Village in Wiltshire, England

West Kington is a village in the civil parish of Nettleton, in Wiltshire, England. The village lies in the steeply wooded valley of the Broadmead Brook, a source of the Bybrook River, and is close to the county boundary with Gloucestershire. It is 6 mi southeast of the Gloucestershire market town of Chipping Sodbury. In 1931 the parish had a population of 225. On 1 April 1934 the parish was abolished and merged with Nettleton.
The hamlet of West Kington Wick is 0.6 mi southeast of the village at .

==Buildings==
The Church of England parish church of St Mary the Virgin has a 13th and 15th century west tower. The rest of the church was rebuilt in 1856 to designs by the architect S.B. Gabriel of Bristol. It is Grade II* listed.

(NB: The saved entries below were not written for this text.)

(* ===== verification/CStd.v ===== *)
(** * What the sources use of the C++ standard library on strings

    [std::stoull], [std::to_string] and the hexadecimal [std::ostringstream] output, on the bytes of
    a [std::string]; the shared lemma is that printing and reading a number in one base are inverse.
    [std::stoull] follows [strtoull]: leading white space, an optional sign, an optional [0x] in base
    16, then the longest run of digits; no digit or a value of more than 64 bits is an exception, and
    a minus sign negates modulo 2^64. *)

From S2P Require Import Prelude.
From Stdlib Require Import Strings.Byte.
Open Scope Z_scope.

Definition isspace (b : byte) : bool :=
  let z := Z_of_byte b in (z =? 32) || ((9 <=? z) && (z <=? 13)).

(** Value of a digit in a base up to 36. *)
Definition digit_val (b : byte) : option Z :=
  let z := Z_of_byte b in
  if (48 <=? z) && (z <=? 57) then Some (z - 48)
  else if (97 <=? z) && (z <=? 122) then Some (z - 97 + 10)
  else if (65 <=? z) && (z <=? 90) then Some (z - 65 + 10)
  else None.

(** The digit as output prints it. *)
Definition digit_char (d : Z) : byte :=
  byte_of_Z (if d <? 10 then 48 + d else 97 + (d - 10)).

Fixpoint skip_spaces (s : bytes) : bytes :=
  match s with
  | b :: s' => if isspace b then skip_spaces s' else s
  | [] => []
  end.

Fixpoint read_digits (base : Z) (s : bytes) : list Z :=
  match s with
  | b :: s' =>
      match digit_val b with
      | Some d => if d <? base then d :: read_digits base s' else []
      | None => []
      end
  | [] => []
  end.

Definition digits_value (base : Z) (ds : list Z) : Z :=
  foldl (fun acc d => acc * base + d) 0 ds.

Definition read_sign (s : bytes) : bool * bytes :=
  match s with
  | Byte.x2d :: s' => (true, s')
  | Byte.x2b :: s' => (false, s')
  | _ => (false, s)
  end.

Definition skip_0x (s : bytes) : bytes :=
  match s with
  | Byte.x30 :: x :: d :: s' =>
      if ((Z_of_byte x =? 120) || (Z_of_byte x =? 88))
         && match digit_val d with Some v => v <? 16 | None => false end
      then d :: s' else s
  | _ => s
  end.

(** [std::stoull(s, nullptr, base)], for the bases 10 and 16. *)
Definition stoull (base : Z) (s : bytes) : outcome Z :=
  let '(neg, s1) := read_sign (skip_spaces s) in
  let s2 := if base =? 16 then skip_0x s1 else s1 in
  match read_digits base s2 with
  | [] => Throw "stoull"
  | ds =>
      let v := digits_value base ds in
      if v <? 2 ^ 64 then Done (if neg then u64 (- v) else v) else Throw "stoull"
  end.

(** The [n] low digits of [v], most significant first. *)
Fixpoint digits (base : Z) (n : nat) (v : Z) : list Z :=
  match n with
  | O => []
  | S n => digits base n (v / base) ++ [v mod base]
  end.

(** Leading zeros dropped, one digit kept. *)
Fixpoint strip_zeros (ds : list Z) : list Z :=
  match ds with
  | 0 :: (_ :: _) as ds' => strip_zeros ds'
  | _ => ds
  end.

(** [oss << std::hex << std::setfill('0') << std::setw(16) << v] for a 64-bit [v]. *)
Definition hex16 (v : Z) : bytes := digit_char <$> digits 16 16 v.

(** [std::to_string(v)] for an unsigned [v] of at most 64 bits (20 digits are enough). *)
Definition to_string (v : Z) : bytes := digit_char <$> strip_zeros (digits 10 20 v).

(** ** Printing and reading are inverse *)

Lemma digits_value_app base ds es :
  digits_value base (ds ++ es)
  = foldl (fun acc d => acc * base + d) (digits_value base ds) es.
Proof. apply foldl_app. Qed.

Lemma digits_value_digits base n v :
  1 < base -> digits_value base (digits base n v) = v mod base ^ Z.of_nat n.
Proof.
  intros Hb. revert v. induction n as [|n IH]; intros v.
  - rewrite Z.mod_1_r. reflexivity.
  - cbn [digits]. rewrite digits_value_app, IH. cbn [foldl].
    rewrite Nat2Z.inj_succ, Z.pow_succ_r by lia.
    rewrite Z.rem_mul_r by lia. lia.
Qed.

Lemma digits_range base n v :
  1 < base -> Forall (fun d => 0 <= d < base) (digits base n v).
Proof.
  intros Hb. revert v. induction n as [|n IH]; intros v; [constructor|].
  apply Forall_app. split; [apply IH|].
  constructor; [|constructor]. apply Z.mod_pos_bound. lia.
Qed.

Lemma digits_length base n v : length (digits base n v) = n.
Proof. revert v. induction n as [|n IH]; intros v; [done|]. simpl. rewrite length_app, IH. simpl. lia. Qed.

Lemma strip_zeros_value base ds : digits_value base (strip_zeros ds) = digits_value base ds.
Proof.
  unfold digits_value. induction ds as [|d ds IH]; [done|].
  cbn. destruct d; [|done..]. destruct ds; [done|]. exact IH.
Qed.

Lemma strip_zeros_range base ds :
  Forall (fun d => 0 <= d < base) ds -> Forall (fun d => 0 <= d < base) (strip_zeros ds).
Proof.
  induction 1 as [|d ds Hd Hds IH]; [constructor|].
  destruct d; [|by constructor..]. destruct ds; [by constructor|]. exact IH.
Qed.

Lemma strip_zeros_nonempty ds : ds <> [] -> strip_zeros ds <> [].
Proof.
  induction ds as [|d ds IH]; [done|]. intros _.
  destruct d; [|done..]. destruct ds; [done|]. by apply IH.
Qed.

Lemma digit_val_char d : 0 <= d < 36 -> digit_val (digit_char d) = Some d.
Proof.
  intros H. unfold digit_val, digit_char. rewrite Z_of_byte_of_Z.
  destruct (Z.ltb_spec d 10); unfold u8; rewrite Z.mod_small by lia.
  - destruct (Z.leb_spec 48 (48 + d)); [|lia].
    destruct (Z.leb_spec (48 + d) 57); [|lia]. simpl. f_equal. lia.
  - destruct (Z.leb_spec 48 (97 + (d - 10))); [|lia].
    destruct (Z.leb_spec (97 + (d - 10)) 57); [lia|].
    destruct (Z.leb_spec 97 (97 + (d - 10))); [|lia].
    destruct (Z.leb_spec (97 + (d - 10)) 122); [|lia]. simpl. f_equal. lia.
Qed.

Lemma read_digits_print base ds :
  base <= 36 -> Forall (fun d => 0 <= d < base) ds ->
  read_digits base (digit_char <$> ds) = ds.
Proof.
  intros Hb. induction 1 as [|d ds Hd Hds IH]; [done|].
  cbn [fmap list_fmap read_digits]. rewrite digit_val_char by lia.
  destruct (Z.ltb_spec d base); [|lia]. f_equal. exact IH.
Qed.

Lemma digit_char_code d :
  0 <= d < 36 -> (48 <= Z_of_byte (digit_char d) < 58) \/ (97 <= Z_of_byte (digit_char d) < 123).
Proof.
  intros H. unfold digit_char. rewrite Z_of_byte_of_Z.
  destruct (Z.ltb_spec d 10); unfold u8; rewrite Z.mod_small by lia; lia.
Qed.

Lemma digit_char_plain d s :
  0 <= d < 36 -> read_sign (skip_spaces (digit_char d :: s)) = (false, digit_char d :: s).
Proof.
  intros H. apply digit_char_code in H. cbn [skip_spaces]. unfold isspace.
  destruct (Z.eqb_spec (Z_of_byte (digit_char d)) 32); [lia|].
  destruct (Z.leb_spec 9 (Z_of_byte (digit_char d))); [|lia].
  destruct (Z.leb_spec (Z_of_byte (digit_char d)) 13); [lia|].
  simpl. unfold read_sign.
  destruct (digit_char d); try reflexivity; unfold Z_of_byte in H; simpl in H; lia.
Qed.

Lemma skip_0x_printed ds :
  Forall (fun d => 0 <= d < 16) ds -> skip_0x (digit_char <$> ds) = digit_char <$> ds.
Proof.
  intros H. destruct ds as [|d [|e [|f ds]]]; try done.
  - simpl. destruct (digit_char d); done.
  - simpl. destruct (digit_char d); done.
  - cbn [fmap list_fmap].
    apply Forall_cons in H as [_ H]. apply Forall_cons in H as [He _].
    assert ((48 <= Z_of_byte (digit_char e) < 58) \/ (97 <= Z_of_byte (digit_char e) < 103)) as Hc.
    { unfold digit_char. rewrite Z_of_byte_of_Z.
      destruct (Z.ltb_spec e 10); unfold u8; rewrite Z.mod_small by lia; lia. }
    unfold skip_0x.
    destruct (Z.eqb_spec (Z_of_byte (digit_char e)) 120); [lia|].
    destruct (Z.eqb_spec (Z_of_byte (digit_char e)) 88); [lia|].
    simpl. destruct (digit_char d); reflexivity.
Qed.

(** Reading back a printed number. *)
Lemma stoull_print base ds :
  base = 10 \/ base = 16 -> ds <> [] -> Forall (fun d => 0 <= d < base) ds ->
  digits_value base ds < 2 ^ 64 ->
  stoull base (digit_char <$> ds) = Done (digits_value base ds).
Proof.
  intros Hb Hne Hr Hv. destruct ds as [|d ds]; [done|].
  assert (0 <= d < 36) as Hd by (apply Forall_cons in Hr as [? _]; lia).
  unfold stoull. rewrite fmap_cons, digit_char_plain, <- fmap_cons by done.
  replace (if base =? 16 then skip_0x (digit_char <$> d :: ds) else digit_char <$> d :: ds)
    with (digit_char <$> d :: ds).
  2: { destruct (Z.eqb_spec base 16) as [->|]; [|done]. by rewrite skip_0x_printed. }
  rewrite read_digits_print; [|lia|done].
  destruct (Z.ltb_spec (digits_value base (d :: ds)) (2 ^ 64)); [done|lia].
Qed.

Lemma stoull_hex16 v : is_u64 v -> stoull 16 (hex16 v) = Done v.
Proof.
  intros Hv. unfold hex16. rewrite stoull_print.
  - rewrite digits_value_digits by lia. f_equal. apply Z.mod_small.
    change (16 ^ Z.of_nat 16) with (2 ^ 64). exact Hv.
  - by right.
  - intros E. apply (f_equal length) in E. by rewrite digits_length in E.
  - by apply digits_range.
  - rewrite digits_value_digits by lia. change (16 ^ Z.of_nat 16) with (2 ^ 64).
    apply Z.mod_pos_bound. lia.
Qed.

Lemma stoull_to_string v : is_u64 v -> stoull 10 (to_string v) = Done v.
Proof.
  intros Hv. unfold to_string.
  assert (digits_value 10 (strip_zeros (digits 10 20 v)) = v) as Ev.
  { rewrite strip_zeros_value, digits_value_digits by lia. apply Z.mod_small.
    unfold is_u64 in Hv. split; [lia|].
    apply Z.lt_trans with (2 ^ 64); [lia|]. vm_compute. reflexivity. }
  rewrite stoull_print.
  - by rewrite Ev.
  - by left.
  - apply strip_zeros_nonempty. intros E. apply (f_equal length) in E. by rewrite digits_length in E.
  - by apply strip_zeros_range, digits_range.
  - rewrite Ev. apply Hv.
Qed.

The farmhouse called Latimer Manor dates from the 16th century and is also Grade II* listed. It is believed to be named after Hugh Latimer, who had the living of West Kington in the early 16th century.

==Notable people==
Hugh Latimer, later Bishop of Worcester, was vicar of West Kington church from 1531, prior to the controversy in the reformation which led to his martyrdom in Oxford.

Television producer Dilys Breese retired to the village and is buried there.

==In popular culture==
The music video for the song "The Safety Dance" by the Canadian band Men Without Hats was filmed in West Kington in the summer of 1982.